(* ===== verification/FreezeVendor.v ===== *)
(** * FreezeVendor: from the events of a freeze to the report

    Models plugins/freeze_detector/vendor.cpp and the parts of freeze_manager.cpp it
    calls: the kind of the report is decided, the logs of the events are merged into
    one file and the fault logger is told; then resolver.cpp's ProcessEvent and
    freeze_detector_plugin.cpp, from the arrival of an event to its processing. *)

From S2P Require Import Prelude Platform RawData Decoder Params EventHeader Text DbFile Database LogStore.
From S2P Require Import Builder SysEvent FreezeRules Freeze FreezeValidator.
From S2P Require DecodedEvent.
From stdpp Require Import base gmap list numbers strings.

Local Open Scope Z_scope.
Local Open Scope hv_scope.

Module FreezeVendor.
Import Database.Database (Sorter).
Import LogStore.LogStore (File, mkFile, content, Files).
Import DbFile.DbFile SysEvent FreezeRules Freeze FreezeValidator.
Import DecodedEvent (outcome, Done, Undefined, obind).

(** ** The kind of the report *)

Inductive FreezeType := APPFREEZE | SYSFREEZE | SYSWARNING | APPFREEZEWARNING.
#[global] Instance FreezeType_eq_dec : EqDecision FreezeType.
Proof. solve_decision. Defined.

Definition type_text (t : FreezeType) : bytes :=
  match t with
  | APPFREEZE => str "appfreeze" | SYSFREEZE => str "sysfreeze" | SYSWARNING => str "syswarning"
  | APPFREEZEWARNING => str "appfreezewarning"
  end.

(** [FaultLogType]. *)
Definition faultLogType_of (t : FreezeType) : Z :=
  match t with APPFREEZE => 4 | SYSFREEZE => 5 | SYSWARNING => 6 | APPFREEZEWARNING => 7 end.

Definition SCB_PRO_FLAG : bytes := str "com.ohos.sceneboard".
Definition KEY_PROCESS : list bytes := [str "foundation"; str "com.ohos.sceneboard"; str "render_service"].
Definition ARKWEB_UID_START : Z := 20100000.
Definition ARKWEB_UID_END : Z := 20109999.

(** [StringUtil::FormatCmdLine] and [FormatProcessName]: the last part of a path, up to
    a terminator, with every other character replaced. *)
Fixpoint last_part (part s : bytes) : bytes :=
  match s with
  | [] => part
  | c :: s => if c =? 47 then last_part [] s else if c =? 0 then part else last_part (part ++ [c]) s
  end.

Definition FormatCmdLine (cmdLine : bytes) : bytes := last_part [] cmdLine.

Definition FormatProcessName (processName : bytes) : bytes :=
  (λ c, if bool_decide (c ∈ LETTERS_DIGITS ++ str ".-_") then c else 95) <$> FormatCmdLine processName.

(** Up to the first and from the last letter nothing is kept. *)
Fixpoint from_alpha (s : bytes) : bytes := match s with c :: rest => if is_alpha c then s else from_alpha rest | [] => [] end.
Definition alpha_span (s : bytes) : bytes :=
  match from_alpha s with
  | c :: rest => c :: reverse (from_alpha (reverse rest))
  | [] => []
  end.

(** [CheckProcessName] gives the name and whether it is of the desktop process.  Of an
    empty name, whose last character the code looks at, nothing is cut. *)
Definition CheckProcessName (processName : bytes) : bytes * bytes :=
  let '(processName, isScbPro) :=
    match find_sub SCB_PRO_FLAG processName with
    | Some scbIndex =>
        if Z.of_nat scbIndex + Zlen SCB_PRO_FLAG + 1 <=? Zlen processName
        then ((λ c, if c =? 47 then 95 else c) <$> drop (scbIndex + length SCB_PRO_FLAG) processName, str "Yes")
        else (processName, str "No")
    | None => (processName, str "No")
    end in
  (FormatProcessName (alpha_span processName), isScbPro).

Record LogInfo := mkLogInfo { i_type : FreezeType; i_pubLogPathName : bytes; i_processName : bytes; i_isScbPro : bytes }.

Section Kind.
Context (c : FreezeRuleCluster).

(** Local time as [%Y%m%d%H%M%S] of a time in milliseconds. *)
Context (GetTimeString : Z → bytes).

Definition InitLogInfo (w : WatchPoint) : LogInfo :=
  let stringId := w_stringId w in
  let packageName := TrimStr (w_packageName w) in
  let processName := TrimStr (w_processName w) in
  let processName := if bool_decide (processName = []) then (if bool_decide (packageName = []) then stringId else packageName)
                     else processName in
  let '(processName, isScbPro) := if bool_decide (stringId = str "SCREEN_ON") then (stringId, []) else CheckProcessName processName in
  let type :=
    if bool_decide (w_foreGround w = str "No") && bool_decide (stringId = str "THREAD_BLOCK_6S") &&
       negb (bool_decide (processName = SCB_PRO_FLAG))
    then SYSWARNING
    else if IsApplicationEvent c (w_domain w) stringId then APPFREEZE
    else if IsSystemEvent c (w_domain w) stringId then SYSFREEZE
    else if IsSysWarningEvent c (w_domain w) stringId then SYSWARNING else APPFREEZEWARNING in
  mkLogInfo type
    (processName ++ str "-" ++ to_string (w_uid w) ++ str "-" ++ GetTimeString (w_timestamp w) ++ str "-" ++ to_string (w_timestamp w))
    processName isScbPro.

(** [JudgeSysWarningEvent]: [None] when nothing is to be reported. *)
Definition JudgeSysWarningEvent (stringId : bytes) (type : FreezeType) (processName : bytes) (l : list WatchPoint)
    : option FreezeType :=
  let isAppHalfEvent := bool_decide (stringId = str "THREAD_BLOCK_3S") || bool_decide (stringId = str "LIFECYCLE_HALF_TIMEOUT") in
  let isSysHalfEvent := bool_decide (stringId = str "SERVICE_WARNING") in
  if negb isAppHalfEvent && negb isSysHalfEvent then Some type else
  if negb (Zlen l =? APP_MATCH_NUM) then None else
  if isAppHalfEvent then Some APPFREEZEWARNING else
  if bool_decide (processName ∈ KEY_PROCESS) then Some SYSWARNING else None.

Definition CovertFreezeType (type : FreezeType) (w : WatchPoint) (l : list WatchPoint) : FreezeType :=
  let stringId := w_stringId w in
  if bool_decide (stringId = []) then type else
  let type := if IsReportAppFreezeEvent stringId && (Zlen l =? APP_MATCH_NUM) then SYSWARNING else type in
  if negb (bool_decide (stringId = str "LIFECYCLE_TIMEOUT")) then type else
  if Zlen l <=? APP_MATCH_NUM then type else
  if existsb w_reportLifecycleToFreeze l then APPFREEZE else type.

Definition CovertHighLoadToWarning (type : FreezeType) (w : WatchPoint) : option FreezeType :=
  if bool_decide (w_hostResourceWarning w = str "TRUE") then
    (if bool_decide (type = APPFREEZEWARNING) then None
     else Some (if bool_decide (type = SYSWARNING) then SYSWARNING else SYSFREEZE))
  else Some (if w_isHicollie w then SYSWARNING else type).

Definition ValidateAndInitType (w : WatchPoint) (l : list WatchPoint) : option LogInfo :=
  let i := InitLogInfo w in
  match JudgeSysWarningEvent (w_stringId w) (i_type i) (i_processName i) l with
  | None => None
  | Some type =>
      match CovertHighLoadToWarning (CovertFreezeType type w l) w with
      | None => None
      | Some type => Some (mkLogInfo type (i_pubLogPathName i) (i_processName i) (i_isScbPro i))
      end
  end.

End Kind.

(** ** Texts *)

Definition TRIGGER_HEADER : bytes := replicate 43 62.
Definition HEADER : bytes := replicate 43 42.
Definition NOTE_INFO : bytes := str "NOTE: ".
Definition HOST_RESOURCE_WARNING_INFO : bytes :=
  str "Current fault may be caused by the system's low memory or thermal throttling, you may ignore it and analysis other faults.".
Definition LEAK_INFO : bytes :=
  str "Current process has encountered leak which may lead to appfreeze, you may refer to resource overlimit event from hiAppEvent for further analysis.".
Definition GC_INFO : bytes :=
  str "Main thread is blocked by GC, which may be caused by high memory usage or system resource overload.".

(** An output stream: after an insertion has failed the others are ignored. *)
Record Stream := mkStream { s_text : bytes; failed : bool }.
Definition put (t : bytes) (s : Stream) : Stream := if failed s then s else mkStream (s_text s ++ t) false.
(** [os << file.rdbuf()]: inserting no characters is a failure. *)
Definition put_file (t : bytes) (s : Stream) : Stream :=
  if failed s then s else if bool_decide (t = []) then mkStream (s_text s) true else put t s.

Definition lower (t : bytes) : bytes := (λ c, if (65 <=? c) && (c <=? 90) then c + 32 else c) <$> t.

Section Merge.
Context `{HP : Heap} `{SC : Securec}.
Context (c : FreezeRuleCluster) (GetTimeString_ TimestampFormatToDate : Z → bytes).

(** The latest leak event of a process, newest first, [None] on an error. *)
Context (leak_records : Z → Z → option (list SysEvent)).

Definition CheckNoteInfo (w : WatchPoint) : outcome bytes :=
  let processName := if bool_decide (w_processName w = []) then w_packageName w else w_processName w in
  match leak_records (w_pid w) (w_uid w) with
  | None | Some [] => Done []
  | Some (record :: _) =>
      obind (text_or "PROCESS_NAME" "PACKAGE_NAME" record) (λ en,
        Done (if bool_decide (en.2 = processName) && (happenTime_ (fields en.1) >? 0) then eventName_ (fields en.1) else []))
  end.

Definition line (key value : bytes) : bytes := key ++ str ":" ++ value ++ [10].

(** [DumpEventInfo]: the text it inserts. *)
Definition DumpEventInfo (header : bytes) (w : WatchPoint) : outcome bytes :=
  obind (CheckNoteInfo w) (λ leakEvent,
    let t := w_timestamp w in
    let isNote := bool_decide (w_hostResourceWarning w = str "TRUE") in
    let note1 := if isNote : bool then NOTE_INFO ++ HOST_RESOURCE_WARNING_INFO else [] in
    let has_leak := negb (bool_decide (leakEvent = [])) in
    let note2 := if has_leak then (if isNote : bool then [] else NOTE_INFO) ++
        ReplaceStr LEAK_INFO (str "leak") (ReplaceStr (lower leakEvent) (str "_") (str " ")) else [] in
    let note3 := if w_isBlockInGC w then (if isNote || has_leak then [] else NOTE_INFO) ++ GC_INFO else [] in
    Done (header ++ [10] ++ line (str "DOMAIN") (w_domain w) ++ line (str "STRINGID") (w_stringId w) ++
      line (str "TIMESTAMP") (TimestampFormatToDate (t / 1000) ++ str ":" ++ to_string (t mod 1000)) ++
      line (str "PID") (to_string (w_pid w)) ++ line (str "UID") (to_string (w_uid w)) ++
      line (str "PACKAGE_NAME") (w_packageName w) ++ line (str "PROCESS_NAME") (w_processName w) ++
      note1 ++ note2 ++ note3 ++ [10])).

(** ** The logs *)

(** Where a path leads, links followed, and whether a file can be opened. *)
Context (resolve : bytes → bytes) (readable : bytes → bool).

Definition exists_ (path : bytes) (d : Files) : bool := bool_decide (is_Some (d !! resolve path)).
Definition PathToRealPath (path : bytes) (d : Files) : option bytes := if exists_ path d then Some (resolve path) else None.
Definition GetFileSize (path : bytes) (d : Files) : Z := default 0 ((λ f, Zlen (content f)) <$> d !! path).
(** The contents of a file that can be opened. *)
Definition open_file (path : bytes) (d : Files) : option bytes := if readable path then content <$> d !! path else None.
Definition MAX_MERGE_FILE_SIZE : Z := 10 * 1024 * 1024.

(** [GetIfStreamByFilePath]: the contents, and the header it inserts when the file
    cannot be opened. *)
Definition GetIfStreamByFilePath (d : Files) (filePath : bytes) (node : WatchPoint) (body : Stream) : outcome (Stream * option bytes) :=
  match PathToRealPath filePath d with
  | None => Done (body, None)
  | Some realPath =>
      if negb (IsAcceptedReadPath realPath) then Done (body, None) else
      if GetFileSize realPath d >? MAX_MERGE_FILE_SIZE then Done (body, None) else
      match open_file realPath d with
      | None => obind (DumpEventInfo HEADER node) (λ t, Done (put t body, None))
      | Some log => Done (body, Some log)
      end
  end.

Definition THREAD_STACK_START : bytes := [10] ++ str "Thread stack start:" ++ [10].
Definition THREAD_STACK_END : bytes := str "Thread stack end" ++ [10].
Definition PB_EVENTS : list bytes :=
  [str "UI_BLOCK_3S"; str "THREAD_BLOCK_3S"; str "BUSSNESS_THREAD_BLOCK_3S"; str "LIFECYCLE_HALF_TIMEOUT";
   str "LIFECYCLE_HALF_TIMEOUT_WARNING"; str "SERVICE_WARNING"].

Definition set_thread_stack (t : bytes) (w : WatchPoint) : WatchPoint :=
  mkWatchPoint (w_seq w) (w_timestamp w) (w_pid w) (w_tid w) (w_uid w) (w_sysuid w) t (w_telemetryId w) (w_domain w)
    (w_stringId w) (w_msg w) (w_packageName w) (w_processName w) (w_processLifetime w) (w_foreGround w) (w_logPath w)
    (w_hitraceTime w) (w_sysrqTime w) (w_hitraceIdInfo w) (w_procStatm w) (w_hostResourceWarning w) (w_freezeExtFile w)
    (w_enableMainThreadSample w) (w_applicationInfo w) (w_applicationGCInfo w) (w_applicationIOInfo w)
    (w_appRunningUniqueId w) (w_taskName w) (w_clusterRaw w) (w_timeoutEventId w) (w_lastDispatchEventId w)
    (w_lastProcessEventId w) (w_lastMarkedEventId w) (w_thermalLevel w) (w_externalLog w) (w_isHicollie w)
    (w_reportLifecycleToFreeze w) (w_isBlockInGC w) (w_renderPid w) (w_renderUid w).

===============

» EXERCISE DIRECTIONS
Everything from the first line above up to and including the line that contains "Definition FormatCmdLine (cmdLine" should be printed exactly; please print only that.

» PROBLEM SOLUTION
(* ===== verification/FreezeVendor.v ===== *)
(** * FreezeVendor: from the events of a freeze to the report

    Models plugins/freeze_detector/vendor.cpp and the parts of freeze_manager.cpp it
    calls: the kind of the report is decided, the logs of the events are merged into
    one file and the fault logger is told; then resolver.cpp's ProcessEvent and
    freeze_detector_plugin.cpp, from the arrival of an event to its processing. *)

From S2P Require Import Prelude Platform RawData Decoder Params EventHeader Text DbFile Database LogStore.
From S2P Require Import Builder SysEvent FreezeRules Freeze FreezeValidator.
From S2P Require DecodedEvent.
From stdpp Require Import base gmap list numbers strings.

Local Open Scope Z_scope.
Local Open Scope hv_scope.

Module FreezeVendor.
Import Database.Database (Sorter).
Import LogStore.LogStore (File, mkFile, content, Files).
Import DbFile.DbFile SysEvent FreezeRules Freeze FreezeValidator.
Import DecodedEvent (outcome, Done, Undefined, obind).

(** ** The kind of the report *)

Inductive FreezeType := APPFREEZE | SYSFREEZE | SYSWARNING | APPFREEZEWARNING.
#[global] Instance FreezeType_eq_dec : EqDecision FreezeType.
Proof. solve_decision. Defined.

Definition type_text (t : FreezeType) : bytes :=
  match t with
  | APPFREEZE => str "appfreeze" | SYSFREEZE => str "sysfreeze" | SYSWARNING => str "syswarning"
  | APPFREEZEWARNING => str "appfreezewarning"
  end.

(** [FaultLogType]. *)
Definition faultLogType_of (t : FreezeType) : Z :=
  match t with APPFREEZE => 4 | SYSFREEZE => 5 | SYSWARNING => 6 | APPFREEZEWARNING => 7 end.

Definition SCB_PRO_FLAG : bytes := str "com.ohos.sceneboard".
Definition KEY_PROCESS : list bytes := [str "foundation"; str "com.ohos.sceneboard"; str "render_service"].
Definition ARKWEB_UID_START : Z := 20100000.
Definition ARKWEB_UID_END : Z := 20109999.

(** [StringUtil::FormatCmdLine] and [FormatProcessName]: the last part of a path, up to
    a terminator, with every other character replaced. *)
Fixpoint last_part (part s : bytes) : bytes :=
  match s with
  | [] => part
  | c :: s => if c =? 47 then last_part [] s else if c =? 0 then part else last_part (part ++ [c]) s
  end.

Definition FormatCmdLine (cmdLine : bytes) : bytes := last_part [] cmdLine.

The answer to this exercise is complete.